[[ Exercise input, beginning ]]

(** The order of the writes of a TIMIT run. *)
Lemma timit_fingerprint_last (o : options) (funct_name : option string)
    (gc : option (gmap string string)) fs (s : self) :
  outcome (set_save_folder o funct_name gc fs) = inr s →
  fingerprint_last (save_opt s) (timit_manifests s)
    (trace (init o funct_name gc fs)).
Proof.
  intros Hs. unfold init. rewrite trace_bind, Hs.
  pose proof (wp_set_save_folder o funct_name gc fs) as Hset.
  unfold wp in Hset. specialize (Hset s Hs).
  set (fs1 := final (set_save_folder o funct_name gc fs)).
  assert (read_only (skip s)) as Hskip.
  { unfold skip. read_only_auto. }
  rewrite trace_bind. destruct (Hskip fs1) as [Hf ->]. rewrite Hf.
  rewrite List.app_nil_l.
  destruct (outcome (skip s fs1)) as [e|[]].
  - rewrite List.app_nil_r. apply no_write_fingerprint_last.
    eapply Forall_impl; [exact Hset |]. apply timit_event_not_fp.
  - apply no_write_fingerprint_last. apply Forall_app. split.
    + eapply Forall_impl; [exact Hset |]. apply timit_event_not_fp.
    + unfold bind, logger_write. simpl. repeat constructor; by intros [].
  - eapply build_ok_fingerprint_last;
      [apply timit_event_not_fp | exact Hset | apply wp_build].
Qed.

End timit_order.

(** ** The order of the writes of [librispeech_prepare] *)

Section libri_order.
Context `{collab : !Collaborators}.
Import PyStr librispeech_prepare.

Lemma last_char_app (a b : string) :
  b ≠ "" → last_char (a +:+ b) = last_char b.
Proof.
  intros Hb. induction a as [|c a IH]; [done |]. simpl.
  destruct (a +:+ b) eqn:E; [| done].
  destruct a; [by destruct b | done].
Qed.

Lemma fingerprint_last_mono (fp : string) (ms ms' : list string)
    (t : list event) :
  (∀ m, m ∈ ms' → m ∈ ms) →
  fingerprint_last fp ms t → fingerprint_last fp ms' t.
Proof.
  intros Hsub H pre e post Heq Hw. destruct (H pre e post Heq Hw).
  split; [done |]. auto.
Qed.

Lemma libri_event_not_fp (s : self) (e : event) :
  libri_event s e → ¬ writes_to (save_opt s) e.
Proof.
  unfold save_opt. destruct e as [| p | | p ? |]; simpl; try tauto.
  - intros -> H. symmetry in H. by apply app_neq_self in H.
  - intros [split ->] H. unfold scp_path in H.
    apply app_inv_head' in H. simpl in H. injection H as H.
    apply (f_equal last_char) in H. by rewrite last_char_app in H.
Qed.

Lemma read_only_for_each_break {S A} (body : S → A → M (flow S))
    (l : list A) (s : S) :
  (∀ s x, read_only (body s x)) → read_only (for_each_break body l s).
Proof.
  intros Hb. revert s. induction l as [|x l IH]; intros s; simpl.
  - apply read_only_ret.
  - apply read_only_bind; [done |]. intros [s'|s']; [done |].
    apply read_only_ret.
Qed.

Lemma read_only_process_all (wav_lst : list string)
    (text_dict : gmap string string) (n : nat) :
  read_only (process_all wav_lst text_dict n).
Proof.
  apply read_only_for_each_break. intros st wav_file.
  unfold process_wav. read_only_auto.
Qed.

Lemma read_only_text_to_dict (text_lst : list string) :
  read_only (text_to_dict text_lst).
Proof. unfold text_to_dict. read_only_auto. Qed.

(** The trace of [create_scp]: a message, and on success the write of
    the manifest and a message. *)
Lemma libri_wp_create_scp_step (s : self) (wav_lst : list string)
    (text_dict : gmap string string) (split : string) (n : nat) fs :
  wp (create_scp s wav_lst text_dict split n) fs
    (λ r _ t, step_ok (libri_event s) [scp_path s split] r t).
Proof.
  unfold create_scp. apply wp_bind. unfold wp at 1. simpl.
  apply wp_bind. apply wp_read_only; [apply read_only_process_all |].
  intros [e|st].
  - split; [by repeat constructor | discriminate].
  - apply wp_bind. unfold wp. simpl. split.
    + repeat constructor. by exists split.
    + intros _ m ->%list_elem_of_singleton. exists st.1.
      right. by left.
Qed.

Lemma wp_prepare_split (s : self) (i : nat) fs :
  wp (prepare_split s () i) fs
    (λ r _ t, step_ok (libri_event s) (split_manifest s i) r t).
Proof.
  unfold prepare_split, split_manifest.
  apply wp_bind, wp_or_raise.
  destruct (splits (opts s) !! i) as [split|]; [| apply step_ok_nil].
  apply wp_bind, wp_read_only; [apply read_only_get_all_files |].
  intros [e|wav_lst]; [split; [constructor | discriminate] |].
  apply wp_bind, wp_read_only; [apply read_only_get_all_files |].
  intros [e|text_lst]; [split; [constructor | discriminate] |].
  apply wp_bind, wp_read_only; [apply read_only_text_to_dict |].
  intros [e|text_dict]; [split; [constructor | discriminate] |].
  apply wp_bind, wp_read_only.
  { destruct (select_n_sentences (opts s)); read_only_auto. }
  intros [e|n]; [split; [constructor | discriminate] |].
  apply libri_wp_create_scp_step.
Qed.

Lemma wp_prepare_splits (s : self) (l : list nat) fs :
  wp (for_each (prepare_split s) l ()) fs
    (λ r _ t, step_ok (libri_event s) (flat_map (split_manifest s) l) r t).
Proof.
  revert fs. induction l as [|i l IH]; intros fs; simpl.
  - apply step_ok_nil.
  - apply wp_step_seq; [intros; apply wp_prepare_split |].
    intros []. apply IH.
Qed.

Lemma emits_check_librispeech_folders (s : self) :
  emits (libri_event s) (check_librispeech_folders s).
Proof.
  unfold check_librispeech_folders. apply emits_for_each.
  intros [] split _. emits_auto. done.
Qed.

Lemma libri_wp_build (s : self) fs :
  wp (build s) fs (λ r _ t,
    build_ok (libri_event s) (save_opt s) (PyConf (conf (opts s)))
      (flat_map (split_manifest s) (seq 0 (length (splits (opts s)))))
      r t).
Proof.
  unfold build.
  apply wp_mono with
    (Q := λ r _ t,
       build_ok (libri_event s) (save_opt s) (PyConf (conf (opts s)))
         ([] ++ flat_map (split_manifest s)
                  (seq 0 (length (splits (opts s)))) ++ []) r t).
  - revert fs.
    apply wp_step_build;
      [intros; apply emits_step_ok, emits_check_librispeech_folders |].
    intros _.
    apply wp_step_build; [intros; apply wp_prepare_splits |]. intros _ fs2.
    apply wp_save_fingerprint.
  - intros r _ t. simpl. by rewrite List.app_nil_r.
Qed.

Lemma libri_manifests_covered (s : self) (m : string) :
  m ∈ libri_manifests s →
  m ∈ flat_map (split_manifest s) (seq 0 (length (splits (opts s)))).
Proof.
  unfold libri_manifests.
  intros (split & -> & Hin)%list_elem_of_fmap.
  apply list_elem_of_lookup in Hin as [i Hi].
  apply list_elem_of_In, in_flat_map. exists i. split.
  - apply in_seq. apply lookup_lt_Some in Hi. lia.
  - unfold split_manifest. rewrite Hi. by left.
Qed.

Lemma libri_wp_set_save_folder (o : options) (funct_name : option string)
    (gc : option (gmap string string)) fs :
  wp (set_save_folder o funct_name gc) fs (λ r _ t,
    ∀ s, r = inr s → Forall (libri_event s) t).
Proof.
  unfold set_save_folder. apply wp_bind. apply wp_read_only.
  { destruct (save_folder_opt o); read_only_auto. }
  intros [e|folder]; [done |].
  apply wp_bind. apply wp_read_only; [apply read_only_os_path_exists |].
  intros [e|there]; [done |].
  apply wp_bind. unfold wp at 1.
  pose proof (emits_os_makedirs (eq (EvMakedirs folder)) folder eq_refl)
    as Hm.
  destruct there; simpl.
  - intros s [= <-]. constructor.
  - specialize (Hm fs).
    destruct (outcome (os_makedirs folder fs)) as [e|[]]; [done |].
    unfold wp. simpl. intros s [= <-]. rewrite List.app_nil_r.
    eapply Forall_impl; [exact Hm |]. by intros e <-.
Qed.

Lemma libri_fingerprint_last (o : options) (funct_name : option string)
    (gc : option (gmap string string)) fs (s : self) :
  outcome (set_save_folder o funct_name gc fs) = inr s →
  fingerprint_last (save_opt s) (libri_manifests s)
    (trace (init o funct_name gc fs)).
Proof.
  intros Hs. unfold init. rewrite trace_bind, Hs.
  pose proof (libri_wp_set_save_folder o funct_name gc fs) as Hset.
  unfold wp in Hset. specialize (Hset s Hs).
  set (fs1 := final (set_save_folder o funct_name gc fs)).
  assert (read_only (skip s)) as Hskip.
  { unfold skip. read_only_auto. }
  rewrite trace_bind. destruct (Hskip fs1) as [Hf ->]. rewrite Hf.
  rewrite List.app_nil_l.
  destruct (outcome (skip s fs1)) as [e|[]].
  - rewrite List.app_nil_r. apply no_write_fingerprint_last.
    eapply Forall_impl; [exact Hset |]. apply libri_event_not_fp.
  - apply no_write_fingerprint_last. apply Forall_app. split.
    + eapply Forall_impl; [exact Hset |]. apply libri_event_not_fp.
    + assert (emits (λ e, ¬ writes_to (save_opt s) e)
                (for_each
                   (λ _ split,
                      logger_write (tab +:+ scp_path s split +:+ " created!")
                        Debug) (splits (opts s)) ())) as Hlog.
      { apply emits_for_each. intros [] split _.
        apply emits_logger_write. by intros []. }
      apply Hlog.
  - eapply fingerprint_last_mono; [apply libri_manifests_covered |].
    eapply build_ok_fingerprint_last;
      [apply libri_event_not_fp | exact Hset | apply libri_wp_build].
Qed.

End libri_order.

(** C6. In every run of [timit_prepare] and of [librispeech_prepare], an
    event that writes the fingerprint file is the last event of the run,
    and the manifest of every requested split has been written before
    it: the fingerprint is persisted only after the manifests have been
    written in full. *)
Theorem fingerprint_after_manifests `{collab : !Collaborators} :
  (∀ o funct_name gc fs s,
     outcome (timit_prepare.set_save_folder o funct_name gc fs) = inr s →
     fingerprint_last (timit_prepare.save_opt s) (timit_manifests s)
       (trace (timit_prepare.init o funct_name gc fs))) ∧
  (∀ o funct_name gc fs s,
     outcome (librispeech_prepare.set_save_folder o funct_name gc fs)
       = inr s →
     fingerprint_last (librispeech_prepare.save_opt s) (libri_manifests s)
       (trace (librispeech_prepare.init o funct_name gc fs))).
Proof.
  split.
  - apply timit_fingerprint_last.
  - apply libri_fingerprint_last.
Qed.

Lemma fingerprint_after_manifests_witness :
  fingerprint_last "/out/opt_timit_prepare.pkl" ["/out/train.scp"]
    (trace (@timit_prepare.init (example_collaborators false ∅)
              (timit_options ["train"] None) None None (timit_world 2))) ∧
  fingerprint_last "/out/opt_librispeech_prepare.pkl" ["/out/dev-clean.scp"]
    (trace (@librispeech_prepare.init (example_collaborators false ∅)
              libri_options None None (delete "/out/dev-clean.scp"
                                         libri_stale_world))).
Proof.
  split.
  - apply (proj1 (@fingerprint_after_manifests (example_collaborators false ∅))
             (timit_options ["train"] None) None None (timit_world 2)
             {| timit_prepare.opts := timit_options ["train"] None;
                timit_prepare.save_folder := "/out";
                timit_prepare.global_config := None |}).
    vm_compute. reflexivity.
  - apply (proj2 (@fingerprint_after_manifests (example_collaborators false ∅))
             libri_options None None
             (delete "/out/dev-clean.scp" libri_stale_world) libri_self).
    vm_compute. reflexivity.
Defined.

(** ** The skip decision *)

Section skip_decision.
Context `{collab : !Collaborators}.

Lemma py_eq_conf_true (v : pyval) (c : gmap string optval) :
  py_eq_conf v c = true ↔ v = PyConf c.
Proof.
  destruct v; simpl; try (split; [done | congruence]).
  rewrite bool_decide_eq_true. split; congruence.
Qed.

(** [timit_prepare.skip]: with the three manifests and the fingerprint
    file in place the answer is the comparison of the loaded
    configuration with the current one (an exception of [load_pkl]
    is not caught); in every other case it is [False]. *)
Lemma timit_skip_outcome (s : timit_prepare.self) fs :
  outcome (timit_prepare.skip s fs) =
  if isfile_in fs (timit_prepare.save_scp_train s)
     && isfile_in fs (timit_prepare.save_scp_dev s)
     && isfile_in fs (timit_prepare.save_scp_test s)
     && isfile_in fs (timit_prepare.save_opt s)
  then match outcome (load_pkl (timit_prepare.save_opt s) fs) with
       | inl e => inl e
       | inr v => inr (py_eq_conf v (timit_prepare.conf (timit_prepare.opts s)))
       end
  else inr false.
Proof.
  unfold timit_prepare.skip, bind, os_path_isfile. simpl.
  destruct (isfile_in fs (timit_prepare.save_scp_train s)); simpl; [| done].
  destruct (isfile_in fs (timit_prepare.save_scp_dev s)); simpl; [| done].
  destruct (isfile_in fs (timit_prepare.save_scp_test s)); simpl; [| done].
  destruct (isfile_in fs (timit_prepare.save_opt s)); simpl; [| done].
  destruct (read_only_load_pkl (timit_prepare.save_opt s) fs) as [-> _].
  by destruct (outcome (load_pkl _ fs)).
Qed.

(** X22. The skip decision of TIMIT: it is [True] exactly when the three
    manifests exist, the fingerprint file exists and holds the current
    configuration. *)
Lemma timit_skip_true (s : timit_prepare.self) fs :
  outcome (timit_prepare.skip s fs) = inr true ↔
  isfile_in fs (timit_prepare.save_scp_train s) = true ∧
  isfile_in fs (timit_prepare.save_scp_dev s) = true ∧
  isfile_in fs (timit_prepare.save_scp_test s) = true ∧
  isfile_in fs (timit_prepare.save_opt s) = true ∧
  outcome (load_pkl (timit_prepare.save_opt s) fs) =
    inr (PyConf (timit_prepare.conf (timit_prepare.opts s))).
Proof.
  rewrite timit_skip_outcome.
  destruct (isfile_in fs (timit_prepare.save_scp_train s));
    [| simpl; intuition congruence].
  destruct (isfile_in fs (timit_prepare.save_scp_dev s));
    [| simpl; intuition congruence].
  destruct (isfile_in fs (timit_prepare.save_scp_test s));
    [| simpl; intuition congruence].
  destruct (isfile_in fs (timit_prepare.save_opt s));
    [| simpl; intuition congruence].
  simpl. destruct (outcome (load_pkl _ fs)) as [e|v]; [intuition congruence |].
  split.
  - intros [= Hv]. apply py_eq_conf_true in Hv as ->. done.
  - intros (_ & _ & _ & _ & [= ->]). f_equal. by apply py_eq_conf_true.
Qed.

[[ Exercise input, end ]]

Task. There is a line with "apply wp_save_fingerprint." and a line with "destruct there; simpl." above. Copy exactly those two lines and all lines between them, with nothing else.

Task result.
    apply wp_save_fingerprint.
  - intros r _ t. simpl. by rewrite List.app_nil_r.
Qed.

Lemma libri_manifests_covered (s : self) (m : string) :
  m ∈ libri_manifests s →
  m ∈ flat_map (split_manifest s) (seq 0 (length (splits (opts s)))).
Proof.
  unfold libri_manifests.
  intros (split & -> & Hin)%list_elem_of_fmap.
  apply list_elem_of_lookup in Hin as [i Hi].
  apply list_elem_of_In, in_flat_map. exists i. split.
  - apply in_seq. apply lookup_lt_Some in Hi. lia.
  - unfold split_manifest. rewrite Hi. by left.
Qed.

Lemma libri_wp_set_save_folder (o : options) (funct_name : option string)
    (gc : option (gmap string string)) fs :
  wp (set_save_folder o funct_name gc) fs (λ r _ t,
    ∀ s, r = inr s → Forall (libri_event s) t).
Proof.
  unfold set_save_folder. apply wp_bind. apply wp_read_only.
  { destruct (save_folder_opt o); read_only_auto. }
  intros [e|folder]; [done |].
  apply wp_bind. apply wp_read_only; [apply read_only_os_path_exists |].
  intros [e|there]; [done |].
  apply wp_bind. unfold wp at 1.
  pose proof (emits_os_makedirs (eq (EvMakedirs folder)) folder eq_refl)
    as Hm.
  destruct there; simpl.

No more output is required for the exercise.